The final issue of Savivaldybė (Municipal Government), published in July 1940, promised “a flood of grandiose socialist construction” in the very near future. A systematic and sweeping reform of architectural life had arrived on the heels of the Soviet occupation. All three Baltic countries (Estonia, Latvia and Lithuania) saw a restructuring of architecture management and administration, the centralization of the design process, the introduction of ideological (re)training of architects and changes to academic programs, and the dismantling of private property and the traditional self-regulating system of “client-operator-user”.

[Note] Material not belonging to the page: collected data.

(** * Further properties of the methods *)

(** ** What each call writes *)

Lemma display_matched_videos_fields self videos answer :
  _video_library (fst (display_matched_videos self videos answer))
    = _video_library self /\
  _playlists (fst (display_matched_videos self videos answer)) = _playlists self.
Proof.
  unfold display_matched_videos. repeat case_match; try (now split).
  match goal with
  | H : play_video self ?i = _ |- _ =>
      pose proof (play_video_library self i) as HL;
      pose proof (play_video_playlists self i) as HP;
      rewrite H in HL, HP
  end.
  now split.
Qed.

Lemma search_videos_fields self t answer :
  _video_library (fst (search_videos self t answer)) = _video_library self /\
  _playlists (fst (search_videos self t answer)) = _playlists self.
Proof.
  unfold search_videos. cbv zeta.
  destruct (matched_by_title (_video_library self) t) as [|w ws]; [now split|].
  pose proof (display_matched_videos_fields self (w :: ws) answer) as H.
  now destruct (display_matched_videos _ _ _).
Qed.

Lemma search_videos_tag_fields self t answer :
  _video_library (fst (search_videos_tag self t answer)) = _video_library self /\
  _playlists (fst (search_videos_tag self t answer)) = _playlists self.
Proof.
  unfold search_videos_tag. cbv zeta.
  destruct (matched_by_tag (_video_library self) t) as [|w ws]; [now split|].
  pose proof (display_matched_videos_fields self (w :: ws) answer) as H.
  now destruct (display_matched_videos _ _ _).
Qed.

Lemma flag_video_playlists self id reason :
  _playlists (fst (flag_video self id reason)) = _playlists self.
Proof.
  unfold flag_video, stop_video. repeat case_match; simplify_eq; reflexivity.
Qed.

Lemma flag_video_paused self id reason :
  _is_video_paused (fst (flag_video self id reason)) = _is_video_paused self.
Proof.
  unfold flag_video, stop_video. repeat case_match; simplify_eq; reflexivity.
Qed.

(** The library after [flag_video]: as before, or with the one flag set. *)
Lemma flag_video_library self id reason :
  _video_library (fst (flag_video self id reason)) = _video_library self \/
  _video_library (fst (flag_video self id reason))
    = set_flag_reason (_video_library self) id (Some reason).
Proof.
  unfold flag_video, stop_video. repeat case_match; simplify_eq; simpl; auto.
Qed.

Lemma allow_video_library self id :
  _video_library (fst (allow_video self id)) = _video_library self \/
  _video_library (fst (allow_video self id))
    = set_flag_reason (_video_library self) id None.
Proof. unfold allow_video. repeat case_match; simpl; auto. Qed.

(** The calls that do not write to the library leave it as it is. *)
Lemma call_library_unwritten self c :
  writes_library c = false ->
  _video_library (fst (call self c)) = _video_library self.
Proof.
  destruct c; simpl; try discriminate; intros _; try reflexivity;
    try apply play_video_library; try apply play_video_playlists;
    try apply search_videos_fields; try apply search_videos_tag_fields;
    try apply flag_video_playlists;
    try (unfold play_random_video; case_match;
         [apply play_video_library || apply play_video_playlists | reflexivity]);
    try (unfold stop_video, pause_video, continue_video, show_playing,
           create_playlist, add_to_playlist, remove_from_playlist,
           clear_playlist, delete_playlist, allow_video, show_playlist,
           show_all_playlists;
         repeat case_match; simpl; congruence).
Qed.

(** The calls that do not write to the playlists leave them as they are. *)
Lemma call_playlists_unwritten self c :
  writes_playlists c = false ->
  _playlists (fst (call self c)) = _playlists self.
Proof.
  destruct c; simpl; try discriminate; intros _; try reflexivity;
    try apply play_video_library; try apply play_video_playlists;
    try apply search_videos_fields; try apply search_videos_tag_fields;
    try apply flag_video_playlists;
    try (unfold play_random_video; case_match;
         [apply play_video_library || apply play_video_playlists | reflexivity]);
    try (unfold stop_video, pause_video, continue_video, show_playing,
           create_playlist, add_to_playlist, remove_from_playlist,
           clear_playlist, delete_playlist, allow_video, show_playlist,
           show_all_playlists;
         repeat case_match; simpl; congruence).
Qed.

(** X4.  A call writes only to its own part of the state: the library is
    written by the flag and allow calls only, the playlists by the five
    playlist calls only, the playing video and the paused flag by the play,
    stop, pause, continue, search and flag calls only.  The calls that only
    print leave the state as it is. *)
Theorem call_writes self c :
  (writes_library c = false ->
   _video_library (fst (call self c)) = _video_library self) /\
  (writes_playlists c = false ->
   _playlists (fst (call self c)) = _playlists self) /\
  (writes_playback c = false ->
   _playing_video (fst (call self c)) = _playing_video self /\
   _is_video_paused (fst (call self c)) = _is_video_paused self) /\
  (writes_library c = false -> writes_playlists c = false ->
   writes_playback c = false -> fst (call self c) = self).
Proof.
  assert (Hpb : writes_playback c = false ->
            _playing_video (fst (call self c)) = _playing_video self /\
            _is_video_paused (fst (call self c)) = _is_video_paused self).
  { destruct c; simpl; try discriminate; intros _; split; try reflexivity;
      unfold show_playing, create_playlist, add_to_playlist,
        remove_from_playlist, clear_playlist, delete_playlist, allow_video,
        show_playlist, show_all_playlists;
      repeat case_match; simpl; congruence. }
  split; [apply call_library_unwritten|].
  split; [apply call_playlists_unwritten|].
  split; [exact Hpb|]. intros W1 W2 W3.
  pose proof (call_library_unwritten self c W1) as H1.
  pose proof (call_playlists_unwritten self c W2) as H2.
  destruct (Hpb W3) as [H3 H4].
  destruct (fst (call self c)), self. simpl in *. congruence.
Qed.

Lemma call_writes_witness :
  _playlists (fst (call (run (init demo_library) [CCreatePlaylist "Mine"])
                        (CFlag "v1" "dull")))
  = _playlists (run (init demo_library) [CCreatePlaylist "Mine"]).
Proof.
  apply (call_writes (run (init demo_library) [CCreatePlaylist "Mine"])
           (CFlag "v1" "dull")).
  reflexivity.
Defined.

(** ** What the library keeps *)

Lemma set_flag_reason_static lib id r :
  map static_part (set_flag_reason lib id r) = map static_part lib.
Proof.
  induction lib as [|w lib IH]; simpl; [reflexivity|].
  destruct (String.eqb (video_id w) id); simpl; [reflexivity | now rewrite IH].
Qed.

Lemma has_video_set_flag lib id r p :
  has_video (set_flag_reason lib id r) p = has_video lib p.
Proof.
  unfold has_video. rewrite get_video_set_flag.
  destruct (String.eqb p id); [|reflexivity]. now destruct (get_video lib p).
Qed.

(** Every call leaves the library as it is or sets one flag. *)
Lemma call_library self c :
  _video_library (fst (call self c)) = _video_library self \/
  exists id r,
    _video_library (fst (call self c)) = set_flag_reason (_video_library self) id r.
Proof.
  destruct (writes_library c) eqn:W.
  - destruct c; try discriminate; simpl.
    + destruct (flag_video_library self id reason) as [H | H]; eauto.
    + destruct (flag_video_library self id "") as [H | H]; eauto.
    + destruct (allow_video_library self id) as [H | H]; eauto.
  - left. now apply call_library_unwritten.
Qed.

Lemma call_static self c :
  map static_part (_video_library (fst (call self c)))
  = map static_part (_video_library self).
Proof.
  destruct (call_library self c) as [-> | [id [r ->]]];
    [reflexivity | apply set_flag_reason_static].
Qed.

Lemma run_static cs : forall self,
  map static_part (_video_library (run self cs))
  = map static_part (_video_library self).
Proof.
  induction cs as [|c cs IH]; intros self; [reflexivity|].
  change (run self (c :: cs)) with (run (fst (call self c)) cs).
  rewrite IH. apply call_static.
Qed.

(** X3.  Whatever is called, the library keeps its videos: the same
    titles, ids and tags in the same order as when the player was made.
    Only flags change, so [number_of_videos] always prints the number of
    videos the library was loaded with. *)
Theorem library_keeps_videos lib cs :
  map static_part (_video_library (run (init lib) cs)) = map static_part lib /\
  number_of_videos (run (init lib) cs)
    = (run (init lib) cs,
       [Str.of_nat (length lib) +:+ " videos in the library"]).
Proof.
  pose proof (run_static cs (init lib)) as H. simpl in H. split; [exact H|].
  unfold number_of_videos, get_all_videos.
  now rewrite <- (length_map static_part), H, length_map.
Qed.

(** ** What the playlists keep *)

Lemma playlist_ok_set_flag lib id r k pl :
  playlist_ok lib k pl -> playlist_ok (set_flag_reason lib id r) k pl.
Proof.
  intros [H1 [H2 H3]]. repeat split; try assumption.
  intros p Hp. rewrite has_video_set_flag. now apply H3.
Qed.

Few construction projects were completed before the start of the Nazi occupation in June, 1941, and those that were finished were oriented toward meeting new social priorities: the first architectural and construction projects in Soviet-controlled Lithuania were a housing complex for workers in Aukštieji Šančiai and a much trumpeted residential workers’ colony in Kaunas. Though the 40-unit building could hardly be considered an innovation when compared to pre-war modernist designs, propaganda channels used it to paint an alluring picture of the future prosperity of the proletarian state. A plan designed in 1940 envisioned a broad campaign for the construction of similar buildings in Vilnius (five apartment buildings with 24 units each), Šiauliai (two 24-unit buildings), Jurbarkas (four 8-unit buildings), Panevėžys, Telšiai (one 24-unit building), etc. The project was interrupted by the outbreak of war with Nazi Germany on June 22, 1941. The return of the Red Army in July, 1944, however, meant a resumption of the new doctrine of architecture and urban planning for many years. During the first post-war decade (from 1944 to 1955), architecture was tasked primarily with rebuilding and redesigning war-ravaged cities, but new principles of design and aesthetics were also being introduced.

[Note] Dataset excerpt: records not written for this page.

Example demo_obj_fit :
  let call := obj.fit gj.inv 0 0 demo.state in
  obj.model (fst call) = demo.model /\
  snd call = Ok 2 /\ obj.load1 (obj.mem (fst call)) 2 = demo.y_pred /\
  obj.load2 (obj.mem (fst call)) 0 = demo.X /\
  obj.load1 (obj.mem (fst call)) 0 = demo.y.
Proof. cbv zeta. repeat split; vm_compute; reflexivity. Qed.

(** ** The claims *)

(** C1: when [fit] returns, [self.coefficients] is (X_aug' X_aug)^-1 X_aug' y
    for the design matrix X_aug it built from X, and the value returned is
    the vector of fitted values X_aug . coefficients. *)
Theorem fit_solves_normal_equations inv X y self self' y_pred :
  fit inv X y self = (self', Ok y_pred) ->
  exists X_aug beta,
    design self X = Ok X_aug /\
    normal_equations inv X_aug y = Ok beta /\
    coefficients self' = Some beta /\
    matvec X_aug beta = Ok y_pred.
Proof.
  intros H.
  apply fit_Ok in H
    as (X_aug & G & V & P & beta & e & HX & HG & HV & HP & Hb & Hy & _ & ->).
  exists X_aug, beta. unfold normal_equations. rewrite HG, HV, HP. auto.
Qed.

Lemma fit_solves_normal_equations_witness :
  fit gj.inv demo.X demo.y (init true) = (demo.model, Ok demo.y_pred) /\
  exists X_aug beta,
    design (init true) demo.X = Ok X_aug /\
    normal_equations gj.inv X_aug demo.y = Ok beta /\
    coefficients demo.model = Some beta /\
    matvec X_aug beta = Ok demo.y_pred.
Proof.
  split; [vm_compute; reflexivity|].
  apply (fit_solves_normal_equations gj.inv demo.X demo.y (init true)).
  vm_compute; reflexivity.
Defined.

(** C2, as the code has it: with [fit_intercept] true and no column of X
    passing the constant-column test of [add_constant], a call of [fit]
    that returns has used X with a column of ones in front (k+1 columns)
    and stored k+1 coefficients, the one at index 0 belonging to the column
    of ones; with [fit_intercept] false it has used X itself and stored k
    coefficients. *)
Theorem fit_design_matrix inv X y self self' y_pred :
  inv_contract inv ->
  fit inv X y self = (self', Ok y_pred) ->
  exists X_aug beta,
    design self X = Ok X_aug /\
    normal_equations inv X_aug y = Ok beta /\
    coefficients self' = Some beta /\
    if fit_intercept self then
      sm.any_nonzero_const X = Ok false ->
      X_aug = sm.prepend_ones X /\ shape1 X_aug = S (shape1 X) /\
      length beta = S (shape1 X) /\
      forall i, i < shape0 X ->
        item X_aug i 0 = 1%float /\
        forall j, j < shape1 X -> item X_aug i (S j) = item X i j
    else X_aug = X /\ length beta = shape1 X.
Proof.
  intros Hinv H.
  destruct (fit_solves_normal_equations_aux inv X y self self' y_pred H)
    as (X_aug & beta & HX & Hb & Hc).
  pose proof (normal_equations_length inv X_aug y beta Hinv Hb) as Lb.
  exists X_aug, beta. repeat (split; [assumption|]).
  unfold design in HX. destruct (fit_intercept self).
  - intros Hnone. apply add_constant_Ok in HX as [[Hany _]|[_ ->]];
      [congruence|].
    split; [reflexivity|]. split; [reflexivity|]. split; [exact Lb|].
    intros i Hi. unfold sm.prepend_ones. split.
    + rewrite item_tabulate by lia. reflexivity.
    + intros j Hj. rewrite item_tabulate by lia. reflexivity.
  - injection HX as <-. auto.
Qed.

Lemma fit_design_matrix_witness :
  fit gj.inv demo.X demo.y (init true) = (demo.model, Ok demo.y_pred) /\
  sm.any_nonzero_const demo.X = Ok false /\
  exists X_aug beta,
    design (init true) demo.X = Ok X_aug /\
    normal_equations gj.inv X_aug demo.y = Ok beta /\
    coefficients demo.model = Some beta /\
    X_aug = sm.prepend_ones demo.X /\ shape1 X_aug = 2 /\ length beta = 2.
Proof.
  split; [vm_compute; reflexivity|]. split; [vm_compute; reflexivity|].
  destruct (fit_design_matrix gj.inv demo.X demo.y (init true) demo.model
              demo.y_pred gj_inv_contract)
    as (X_aug & beta & HX & Hb & Hc & Haug); [vm_compute; reflexivity|].
  cbn [init fit_intercept] in Haug.
  destruct Haug as (E & S1 & Lb & _); [vm_compute; reflexivity|].
  exists X_aug, beta. auto 10.
Defined.

(** C2 fails as stated: X has k = 1 column, the constant 2; with
    [fit_intercept] true, [fit] uses X itself and stores one coefficient. *)
Lemma fit_intercept_without_ones_column :
  shape1 demo.X_const = 1 /\
  design (init true) demo.X_const = Ok demo.X_const /\
  fit gj.inv demo.X_const [1; 3]%float (init true)
  = ({| coefficients := Some [1]%float; std_errors := Some [0.5]%float;
        r_squared := Some 0%float; fit_intercept := true |},
     Ok [2; 2]%float).
Proof. repeat split; vm_compute; reflexivity. Qed.

(** C3: when [fit] returns, [self.std_errors] is the element-wise square
    root of the diagonal of sigma^2 (X_aug' X_aug)^-1 with
    sigma^2 = sum(e^2) / (n - p), e = y - X_aug . beta, n the number of rows
    of X and p the number of columns of X_aug; it has one entry per
    coefficient, entry [i] belonging to coefficient [i]. *)
Theorem fit_std_errors inv X y self self' y_pred :
  inv_contract inv ->
  fit inv X y self = (self', Ok y_pred) ->
  exists X_aug G V beta e se,
    design self X = Ok X_aug /\
    matmul (T X_aug) X_aug = Ok G /\ inv G = Ok V /\
    coefficients self' = Some beta /\
    matvec X_aug beta = Ok y_pred /\ sub y y_pred = Ok e /\
    let sigma2 := residual_variance e (shape0 X) (shape1 X_aug) in
    std_errors self' = Some se /\
    se = np.sqrt (diag (scale sigma2 V)) /\
    length se = length beta /\ length beta = shape1 X_aug /\
    forall i, i < shape1 X_aug ->
      nth i se 0%float = PrimFloat.sqrt (sigma2 * item V i i)%float.
Proof.
  intros Hinv H.
  apply fit_Ok in H
    as (X_aug & G & V & P & beta & e & HX & HG & HV & HP & Hb & Hy & He & ->).
  destruct (normal_equations_shapes inv Hinv _ _ _ _ _ _ HG HV HP Hb)
    as (V0 & V1 & Lb & _).
  exists X_aug, G, V, beta, e.
  rewrite <- (design_shape0 self X X_aug HX).
  eexists. repeat (split; [eassumption || reflexivity|]).
  split; [|split; [exact Lb|]].
  - rewrite sqrt_length, diag_length. cbn. lia.
  - intros i Hi. apply nth_sqrt_diag_scale; lia.
Qed.

Lemma fit_std_errors_witness :
  fit gj.inv demo.X demo.y (init true) = (demo.model, Ok demo.y_pred) /\
  exists X_aug G V beta e se,
    design (init true) demo.X = Ok X_aug /\
    matmul (T X_aug) X_aug = Ok G /\ gj.inv G = Ok V /\
    coefficients demo.model = Some beta /\
    matvec X_aug beta = Ok demo.y_pred /\ sub demo.y demo.y_pred = Ok e /\
    let sigma2 := residual_variance e (shape0 demo.X) (shape1 X_aug) in
    std_errors demo.model = Some se /\
    se = np.sqrt (diag (scale sigma2 V)) /\
    length se = length beta /\ length beta = shape1 X_aug /\
    forall i, i < shape1 X_aug ->
      nth i se 0%float = PrimFloat.sqrt (sigma2 * item V i i)%float.
Proof.
  split; [vm_compute; reflexivity|].
  apply (fit_std_errors gj.inv demo.X demo.y (init true));
    [exact gj_inv_contract | vm_compute; reflexivity].
Defined.

(** C4, as the code has it: a call of [fit] that returns has stored
    r_squared = 1 - sum(e^2) / sum((y - mean(y))^2); the division raises
    nothing, so whatever the entries of y (all identical or not) [fit]
    returns and sets the three attributes as soon as the design matrix is
    built, its Gram matrix is inverted and y has one entry per row; when
    the computed total variance is zero, r_squared is NaN or infinite. *)
Theorem fit_r_squared inv X y self :
  inv_contract inv ->
  (forall self' y_pred,
     fit inv X y self = (self', Ok y_pred) ->
     exists e r2,
       sub y y_pred = Ok e /\ r_squared self' = Some r2 /\
       r2 = (1 - sum (square e) / total_variance y)%float /\
       ((total_variance y =? 0)%float = true -> nonfinite r2)) /\
  (forall X_aug G V,
     design self X = Ok X_aug ->
     matmul (T X_aug) X_aug = Ok G -> inv G = Ok V ->
     length y = shape0 X_aug ->
     exists self' y_pred beta se r2,
       fit inv X y self = (self', Ok y_pred) /\
       coefficients self' = Some beta /\ std_errors self' = Some se /\
       r_squared self' = Some r2).
Proof.
  intros Hinv. split.
  - intros self' y_pred H.
    apply fit_Ok in H
      as (X_aug & G & V & P & beta & e & _ & _ & _ & _ & _ & _ & He & ->).
    exists e. eexists. split; [exact He|]. split; [reflexivity|].
    split; [reflexivity|].
    intros Hz. now apply one_minus_nonfinite, div_zero_nonfinite.
  - intros X_aug G V HX HG HV Ly.
    destruct (fit_completes inv Hinv X y self X_aug G V HX HG HV Ly)
      as (beta & y_pred & e & _ & _ & Hfit).
    do 5 eexists. split; [exact Hfit|]. repeat split; reflexivity.
Qed.

Lemma fit_r_squared_witness :
  let call := fit gj.inv demo.X_two demo.y_ones (init false) in
  (total_variance demo.y_ones =? 0)%float = true /\
  snd call = Ok [0.6000000000000001; 1.2000000000000002]%float /\
  r_squared (fst call) = Some neg_infinity /\
  exists r2, r_squared (fst call) = Some r2 /\ nonfinite r2.
Proof.
  cbv zeta. split; [vm_compute; reflexivity|].
  split; [vm_compute; reflexivity|]. split; [vm_compute; reflexivity|].
  destruct (fit_r_squared gj.inv demo.X_two demo.y_ones (init false)
              gj_inv_contract) as [Hr _].
  destruct (Hr (fst (fit gj.inv demo.X_two demo.y_ones (init false)))
              [0.6000000000000001; 1.2000000000000002]%float)
    as (e & r2 & _ & H2 & _ & Hnf); [vm_compute; reflexivity|].
  exists r2. split; [exact H2|]. apply Hnf. vm_compute; reflexivity.
Defined.

(** C4 fails as stated: every entry of y is 0.1, the mean of y is rounded
    to a different number, the total variance is not zero and r_squared is a
    finite number. *)
Lemma constant_response_finite_r_squared :
  let call := fit gj.inv demo.X_three demo.y_tenth (init false) in
  demo.y_tenth = repeat 0.1%float 3 /\
  (mean demo.y_tenth =? 0.1)%float = false /\
  (total_variance demo.y_tenth =? 0)%float = false /\
  snd call = Ok [0.1; 0; 0]%float /\
  option_map is_finite (r_squared (fst call)) = Some true /\
  option_map is_nan (r_squared (fst call)) = Some false.
Proof. cbv zeta. repeat split; vm_compute; reflexivity. Qed.

(** C5, as the code has it: with no more rows than columns in the design
    matrix and an invertible Gram matrix, [fit] raises nothing: it returns
    and stores coefficients and the standard errors computed with the
    denominator n - p <= 0; with n = p each of them is NaN or infinite. *)
Theorem fit_ignores_degrees_of_freedom inv X y self X_aug G V :
  inv_contract inv ->
  design self X = Ok X_aug ->
  matmul (T X_aug) X_aug = Ok G -> inv G = Ok V ->
  length y = shape0 X_aug ->
  shape0 X_aug <= shape1 X_aug ->
  exists self' y_pred beta e se,
    fit inv X y self = (self', Ok y_pred) /\
    coefficients self' = Some beta /\ sub y y_pred = Ok e /\
    std_errors self' = Some se /\
    se = np.sqrt (diag (scale
           (residual_variance e (shape0 X_aug) (shape1 X_aug)) V)) /\
    (shape0 X_aug = shape1 X_aug ->
     length se = shape1 X_aug /\
     forall i, i < shape1 X_aug -> nonfinite (nth i se 0%float)).
Proof.
  intros Hinv HX HG HV Ly _.
  destruct (fit_completes inv Hinv X y self X_aug G V HX HG HV Ly)
    as (beta & y_pred & e & _ & He & Hfit).
  pose proof HG as HG'. apply matmul_Ok in HG' as (_ & G0 & G1).
  cbn in G0, G1.
  pose proof HV as HV'. apply Hinv in HV' as (_ & V0 & V1).
  do 5 eexists. split; [exact Hfit|].
  split; [reflexivity|]. split; [exact He|]. split; [reflexivity|].
  split; [reflexivity|].
  intros Hnp. split.
  - rewrite sqrt_length, diag_length. cbn. lia.
  - intros i Hi. apply diag_scale_nonfinite; [|lia].
    unfold residual_variance. rewrite Hnp, Z.sub_diag.
    apply div_zero_nonfinite. reflexivity.
Qed.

The Stalinist period’s imprint on Soviet architecture most vividly embodies the true nature of totalitarian art. According to art historian Igor Golomstock, the state proclaimed art, and culture in general, as a tool for its own ideological purposes, monopolizing all forms and modes of artistic life through the creation of an all-encompassing system of control and arts management. The Stalinist arts doctrine, known as socialist realism, was the law of the land in the USSR for decades, from 1932 to 1955. Both of these years, marking the beginning and end of the doctrine’s influence, coincide with radical changes taking place in Soviet culture that had nothing to do with evolution in art, but were rather the result of a “revolution from above”. In order to comply with a decision of the Communist Party Central Committee in 1932, all artists and those employed in the arts—architects, writers, painters, sculptors, filmmakers—were required to establish unions that, in turn, had to adhere to established “correct” artistic trends. Art and literature were required to reflect Soviet reality as the regime imagined it to appear. Architects, now forced into attending urban planning institutes, were also trained to adhere to “correct” ideological guidelines, but it became particularly difficult for them to choose from creative tools that properly corresponded to the (socialist realist) principle of “true to life” design. The road to more classical architectural representation was paved by the older and more officially established generation of Soviet architects known for their conservative tastes. Constructive modernist designs were replaced by a more historical, classical, and academically imperial style.
The neoclassical aesthetic that was the distinguishing characteristic of Stalinist architecture (or socialist realism, also sometimes called the Stalinist Empire style) was not a unique phenomenon. A similar architectural approach manifested itself in many countries around the world in the 1930s. In countries with no ties to socialism whatsoever, this was a natural modernized classical alternative to modernism itself. In totalitarian countries, however, such as Germany, Italy, and in particular the USSR, this representative and monumental style became predominant. Lithuania has spared the first wave of socialist realism, only to be impacted by a second, post-war, architectural wave newly dubbed the “Soviet Victory style”. All focus in the years between 1945 and 1950 was devoted to the reconstruction of Lithuania’s cities, but from 1950 to 1955 the new stylistic program finally established its roots.
Architectural propaganda in post-war Lithuania was rather slow to develop. There was no specialized publication dedicated solely to architecture in the first decade after the war. Only the rare exhibition article about the more significant achievements in Soviet architecture would appear in regular cultural publications (Literatūra ir menas) or in official periodicals (Tiesa, Sovetskaya Litva, Švyturys). Only one significant propaganda book was published in this period—Jonas Kumpis’ Socialistinė miestų statyba ir architektūra Tarybų Lietuvoje (Socialist Urban Construction and Architecture in Soviet Lithuania), released in Vilnius in 1950.